_Requirement_
Only those lines in the data below from the line containing "Lemma step_monitor_inv s" through the line containing "intros Ht. unfold", both included, should be restated word for word.

_Data provided_
Lemma step_return_inv i s s' : inv s → return_task i s = Some s' → inv s'.
Proof.
  intros [HL HR HB HF HQ HT] H. unfold return_task, constant in H.
  destruct (active_tasks s !! i) as [[x st]|] eqn:Hi; [|done]. destruct st as [|b| |]; try done.
  pose proof (gens_insert _ _ _ {| t_sample := x; t_status := Finished |} Hi) as Hg. cbn -[gens] in Hg.
  assert (Hg' : gens (<[i := {| t_sample := x; t_status := Finished |}]> (active_tasks s)) = gens (active_tasks s)) by lia.
  injection H as <-. destruct s as [pa ev st act pend p l q rs mo fi g d c].
  destruct b; open_inv; destruct_and?; split; open_inv; rewrite ?Hg'; tauto.
Qed.

Lemma step_reset_inv s s' : inv s → reset_staleness s = Some s' → inv s'.
Proof.
  intros [HL HR HB HF HQ HT] H. unfold reset_staleness, constant in H.
  by_cases s H. all: branches H. all: try destruct p. all: close_inv.
  all: apply gens_length.
Qed.

Lemma step_monitor_inv s s' : inv s → monitor_loop s = Some s' → inv s'.
Proof.
  intros [HL HR HB HF HQ HT] H. unfold monitor_loop, constant in H.
  by_cases s H. all: branches H. all: close_inv.
Qed.

Lemma consumed_update t : 1 ≤ local_trigger_step t ≤ trigger_parameter_sync_step cfg →
  1 ≤ local_trigger_step (fit_update_local_step t) ≤ trigger_parameter_sync_step cfg ∧
  queue_samples (fit_update_local_step t) = queue_samples t.
Proof.
  intros Ht. unfold fit_update_local_step. destruct (Nat.ltb_spec (local_trigger_step t) (trigger_parameter_sync_step cfg));
    destruct t; unfold constant; cbn in *; (split; [lia | done]).
Qed.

_Written answer_
Lemma step_monitor_inv s s' : inv s → monitor_loop s = Some s' → inv s'.
Proof.
  intros [HL HR HB HF HQ HT] H. unfold monitor_loop, constant in H.
  by_cases s H. all: branches H. all: close_inv.
Qed.

Lemma consumed_update t : 1 ≤ local_trigger_step t ≤ trigger_parameter_sync_step cfg →
  1 ≤ local_trigger_step (fit_update_local_step t) ≤ trigger_parameter_sync_step cfg ∧
  queue_samples (fit_update_local_step t) = queue_samples t.
Proof.
  intros Ht. unfold fit_update_local_step. destruct (Nat.ltb_spec (local_trigger_step t) (trigger_parameter_sync_step cfg));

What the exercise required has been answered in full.